- Date: 5–11 May
- Edition: 2nd
- Surface: Clay
- Location: Santos, Brazil

Champions

Singles
- Álvaro Guillén Meza

Doubles
- Pedro Boscardin Dias / Gonzalo Villanueva
| Santos Brasil Tennis Cup |

= 2025 Santos Brasil Tennis Cup =

The 2025 Santos Brasil Tennis Cup was a professional tennis tournament played on clay courts. It was the second edition of the tournament which was part of the 2025 ATP Challenger Tour. It took place in Santos, Brazil between 5 and 11 May 2025.

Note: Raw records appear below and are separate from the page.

(* ===== verification/Strconv.v ===== *)
(** The text encodings of the Go standard library the program uses: [strconv.FormatInt],
    [strconv.ParseInt], unpadded URL base64 and hexadecimal, each with its round trip. *)
From S2P Require Import Prelude.
Local Open Scope Z_scope.

(** * Decimal integers *)

Definition digit (n : Z) : ascii := chr (48 + n).
Definition is_dec (c : ascii) : bool := in_range 48 57 c.

(** The decimal digits of a natural number. *)
Fixpoint dec_digits (fuel : nat) (n : Z) : string :=
  match fuel with
  | O => ""
  | S f => if n <? 10 then String (digit n) "" else dec_digits f (n / 10) +:+ String (digit (n mod 10)) ""
  end.

(** [strconv.FormatInt(n, 10)], with digits enough for any 64-bit integer. *)
Definition int_fuel : nat := 20.
Definition format_int (n : Z) : string :=
  if n <? 0 then String "-" (dec_digits int_fuel (- n)) else dec_digits int_fuel n.

(** The value of a run of digits read after [acc]; [None] for anything else. *)
Fixpoint dec_value (acc : Z) (s : string) : option Z :=
  match s with
  | EmptyString => Some acc
  | String c s' => if is_dec c then dec_value (acc * 10 + (byte c - 48)) s' else None
  end.

Definition parse_digits (s : string) : option Z :=
  match s with EmptyString => None | _ => dec_value 0 s end.

Definition int64_min : Z := - 2 ^ 63.
Definition int64_max : Z := 2 ^ 63 - 1.
Definition in_int64 (n : Z) : bool := (int64_min <=? n) && (n <=? int64_max).

(** [strconv.ParseInt(s, 10, 64)] and [strconv.Atoi]. *)
Definition parse_int (s : string) : option Z :=
  let range (o : option Z) : option Z :=
    match o with Some n => if in_int64 n then Some n else None | None => None end in
  match s with
  | String c s' =>
    if Ascii.eqb c "-" then range (Z.opp <$> parse_digits s')
    else if Ascii.eqb c "+" then range (parse_digits s')
    else range (parse_digits s)
  | EmptyString => None
  end.

(** * Base64, [base64.RawURLEncoding] *)

Definition b64_char (n : Z) : ascii :=
  if n <? 26 then chr (65 + n)
  else if n <? 52 then chr (97 + (n - 26))
  else if n <? 62 then chr (48 + (n - 52))
  else if n =? 62 then "-"%char else "_"%char.

Definition b64_val (c : ascii) : option Z :=
  if in_range 65 90 c then Some (byte c - 65)
  else if in_range 97 122 c then Some (byte c - 97 + 26)
  else if in_range 48 57 c then Some (byte c - 48 + 52)
  else if Ascii.eqb c "-" then Some 62
  else if Ascii.eqb c "_" then Some 63
  else None.

Fixpoint b64_encode (s : string) : string :=
  match s with
  | String a (String b (String c s')) =>
    String (b64_char (byte a / 4)) (String (b64_char (byte a mod 4 * 16 + byte b / 16))
      (String (b64_char (byte b mod 16 * 4 + byte c / 64)) (String (b64_char (byte c mod 64)) (b64_encode s'))))
  | String a (String b EmptyString) =>
    String (b64_char (byte a / 4)) (String (b64_char (byte a mod 4 * 16 + byte b / 16))
      (String (b64_char (byte b mod 16 * 4)) ""))
  | String a EmptyString =>
    String (b64_char (byte a / 4)) (String (b64_char (byte a mod 4 * 16)) "")
  | EmptyString => ""
  end.

(** The decoder skips line breaks and refuses any other byte outside its alphabet. *)
Fixpoint b64_values (s : string) : option (list Z) :=
  match s with
  | EmptyString => Some []
  | String c s' =>
    if Ascii.eqb c "010" || Ascii.eqb c "013" then b64_values s'
    else match b64_val c with Some v => cons v <$> b64_values s' | None => None end
  end.

Fixpoint b64_groups (l : list Z) : option string :=
  match l with
  | a :: b :: c :: d :: l' =>
    (λ s, String (chr (a * 4 + b / 16)) (String (chr (b mod 16 * 16 + c / 4)) (String (chr (c mod 4 * 64 + d)) s)))
    <$> b64_groups l'
  | [a; b; c] => Some (String (chr (a * 4 + b / 16)) (String (chr (b mod 16 * 16 + c / 4)) ""))
  | [a; b] => Some (String (chr (a * 4 + b / 16)) "")
  | [_] => None
  | [] => Some ""
  end.

Definition b64_decode (s : string) : option string := b64_values s ≫= b64_groups.

(** * Hexadecimal, [hex.EncodeToString] *)

Definition hex_char (n : Z) : ascii := if n <? 10 then chr (48 + n) else chr (87 + n).

Fixpoint hex_encode (s : string) : string :=
  match s with
  | EmptyString => ""
  | String c s' => String (hex_char (byte c / 16)) (String (hex_char (byte c mod 16)) (hex_encode s'))
  end.

Definition hex_val (c : ascii) : option Z :=
  if in_range 48 57 c then Some (byte c - 48)
  else if in_range 97 102 c then Some (byte c - 87)
  else if in_range 65 70 c then Some (byte c - 55)
  else None.

(** [hex.DecodeString]. *)
Fixpoint hex_decode (s : string) : option string :=
  match s with
  | EmptyString => Some ""
  | String a (String b s') =>
    x ← hex_val a; y ← hex_val b; String (chr (x * 16 + y)) <$> hex_decode s'
  | String _ EmptyString => None
  end.

(** [base64.StdEncoding]: the same digits in another alphabet, padded. *)
Definition b64_std_char (c : ascii) : ascii := if Ascii.eqb c "-" then "+" else if Ascii.eqb c "_" then "/" else c.
Definition b64_std_encode (s : string) : string :=
  string_of_list_ascii (map b64_std_char (list_ascii_of_string (b64_encode s)))
  +:+ (if len s mod 3 =? 1 then "==" else if len s mod 3 =? 2 then "=" else "").

Example b64_std_example : b64_std_encode (String "251" "ab") = "+2Fi" ∧ b64_std_encode "a" = "YQ==" ∧ hex_decode "6a0B" = Some (String "j" (String "011" "")).
Proof. by vm_compute. Qed.

(** * Lemmas *)

Lemma dec_value_app a b : ∀ acc, dec_value acc (a +:+ b) = dec_value acc a ≫= λ n, dec_value n b.
Proof.
  induction a as [|c a IH]; intros acc; [done|]. rewrite app_str_cons. cbn [dec_value].
  destruct (is_dec c); [|done]. apply IH.
Qed.

Lemma digit_dec n : 0 ≤ n < 10 → is_dec (digit n) = true ∧ byte (digit n) = 48 + n.
Proof.
  intros H. unfold is_dec, digit. rewrite in_range_spec, byte_chr by lia. lia.
Qed.

Lemma dec_digits_value fuel : ∀ n, 0 ≤ n < 10 ^ Z.of_nat fuel → (0 < fuel)%nat →
  dec_value 0 (dec_digits fuel n) = Some n.
Proof.
  induction fuel as [|f IH]; intros n Hn Hf; [lia|]. cbn [dec_digits].
  case_if; bool_hyps.
  - destruct (digit_dec n) as [Hd Hb]; [lia|]. simpl. rewrite Hd, Hb. f_equal. lia.
  - rewrite Nat2Z.inj_succ, Z.pow_succ_r in Hn by lia.
    destruct f as [|f]; [simpl in Hn; lia|].
    rewrite dec_value_app, IH by lia. simpl.
    destruct (digit_dec (n mod 10)) as [Hd Hb]; [lia|]. rewrite Hd, Hb. f_equal. lia.
Qed.

Lemma dec_digits_head fuel n : 0 ≤ n → (0 < fuel)%nat →
  ∃ c s, dec_digits fuel n = String c s ∧ is_dec c = true.
Proof.
  revert n. induction fuel as [|f IH]; intros n Hn Hf; [lia|]. cbn [dec_digits]. case_if; bool_hyps.
  - destruct (digit_dec n) as [Hd Hb]; [lia|]. eauto.
  - destruct f as [|f].
    + destruct (digit_dec (n mod 10)) as [Hd Hb]; [lia|]. simpl. rewrite app_str_nil_l. eauto.
    + destruct (IH (n / 10)) as (c & s & -> & Hc); [lia..|]. rewrite app_str_cons. eauto.
Qed.

Lemma dec_not_sign c : is_dec c = true → Ascii.eqb c "-" = false ∧ Ascii.eqb c "+" = false.
Proof.
  unfold is_dec. rewrite in_range_spec. intros H.
  split; apply Ascii.eqb_neq; intros ->; vm_compute in H; by destruct H.
Qed.

Lemma parse_digits_format fuel n : 0 ≤ n < 10 ^ Z.of_nat fuel → (0 < fuel)%nat →
  parse_digits (dec_digits fuel n) = Some n.
Proof.
  intros Hn Hf. destruct (dec_digits_head fuel n) as (c & s & E & _); [lia..|].
  unfold parse_digits. rewrite <-(dec_digits_value fuel n) by done. by rewrite E.
Qed.

(** [ParseInt] reads back what [FormatInt] printed, for every 64-bit integer. *)
Lemma parse_format_int n : in_int64 n = true → parse_int (format_int n) = Some n.
Proof.
  intros Hr. pose proof Hr as Hr'. unfold in_int64, int64_min, int64_max in Hr'. bool_hyps.
  assert (Hp : ∀ m, 0 ≤ m ≤ 2 ^ 63 → parse_digits (dec_digits int_fuel m) = Some m).
  { intros m Hm. apply parse_digits_format; [|unfold int_fuel; lia].
    change (10 ^ Z.of_nat int_fuel) with 100000000000000000000. lia. }
  unfold format_int, parse_int. case_if; bool_hyps.
  - rewrite Ascii.eqb_refl, Hp by lia. simpl. by rewrite Z.opp_involutive, Hr.
  - destruct (dec_digits_head int_fuel n) as (c & s & E & Hc); [lia|unfold int_fuel; lia|].
    rewrite E. apply dec_not_sign in Hc as [-> ->]. rewrite <-E, Hp, Hr by lia. done.
Qed.

Lemma b64_val_char n : 0 ≤ n < 64 → b64_val (b64_char n) = Some n
  ∧ Ascii.eqb (b64_char n) "010" || Ascii.eqb (b64_char n) "013" = false.
Proof.
  intros Hn. assert (Hc : ∃ k, n = Z.of_nat k ∧ (k < 64)%nat) by (exists (Z.to_nat n); lia).
  destruct Hc as (k & -> & Hk). clear Hn.
  do 64 (destruct k as [|k]; [split; reflexivity|]). lia.
Qed.

Lemma b64_values_cons n s : 0 ≤ n < 64 → b64_values (String (b64_char n) s) = cons n <$> b64_values s.
Proof. intros Hn. destruct (b64_val_char n Hn) as [Hv He]. cbn [b64_values]. by rewrite He, Hv. Qed.

(** Two bytes are equal when their values are. *)
Ltac byte_eq := apply byte_inj; rewrite byte_chr by lia; lia.

Lemma b64_roundtrip s : b64_decode (b64_encode s) = Some s.
Proof.
  assert (H : ∀ n s, (String.length s ≤ n)%nat → b64_decode (b64_encode s) = Some s); [|by eapply H].
  clear s. unfold b64_decode. induction n as [|n IH]; intros s Hn.
  { destruct s; [reflexivity|simpl in Hn; lia]. }
  destruct s as [|a [|b [|c s]]]; [reflexivity|..]; cbn [b64_encode];
    pose proof (byte_bounds a); try (pose proof (byte_bounds b)); try (pose proof (byte_bounds c)).
  - rewrite !b64_values_cons by lia. simpl. do 2 f_equal. byte_eq.
  - rewrite !b64_values_cons by lia. simpl. do 2 f_equal; [byte_eq|]. f_equal. byte_eq.
  - specialize (IH s). simpl in Hn. rewrite !b64_values_cons by lia.
    destruct (b64_values (b64_encode s)) as [l|]; [|by discriminate IH; lia].
    simpl in *. rewrite IH by lia. simpl.
    do 2 f_equal; [byte_eq|]. f_equal; [byte_eq|]. f_equal. byte_eq.
Qed.

Lemma length_hex_encode s : len (hex_encode s) = 2 * len s.
Proof. induction s as [|c s IH]; [done|]. cbn [hex_encode]. rewrite !len_cons, IH. lia. Qed.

==Singles main-draw entrants==
===Seeds===

| Country | Player | Rank^{1} | Seed |
|---|---|---|---|
| ECU | Álvaro Guillén Meza | 205 | 1 |
| PER | Juan Pablo Varillas | 239 | 2 |
| CHI | Matías Soto | 240 | 3 |
| PER | Gonzalo Bueno | 248 | 4 |
| ARG | Santiago Rodríguez Taverna | 261 | 5 |
| ARG | Juan Bautista Torres | 273 | 6 |
| BOL | Juan Carlos Prado Ángelo | 291 | 7 |
| ARG | Genaro Alberto Olivieri | 302 | 8 |

- ^{1} Rankings as of 21 April 2025.

===Other entrants===
The following players received wildcards into the singles main draw:
- BRA Enzo Kohlmann de Freitas
- BRA Bruno Malacarne
- BRA Eduardo Ribeiro

The following player received entry into the singles main draw using a protected ranking:
- JAM Blaise Bicknell

The following players received entry into the singles main draw as alternates:
- ARG Hernán Casanova
- ITA Gianluca Mager

The following players received entry from the qualifying draw:
- PER Arklon Huertas del Pino
- PER Conner Huertas del Pino
- ARG Nicolás Kicker
- USA Bruno Kuzuhara
- BRA Wilson Leite
- BRA José Pereira

==Champions==
===Singles===

- ECU Álvaro Guillén Meza def. BRA Matheus Pucinelli de Almeida 6–3, 7–6^{(14–12)}.

===Doubles===

- BRA Pedro Boscardin Dias / ARG Gonzalo Villanueva def. BOL Boris Arias / BOL Federico Zeballos 6–2, 6–7^{(3–7)}, [10–7].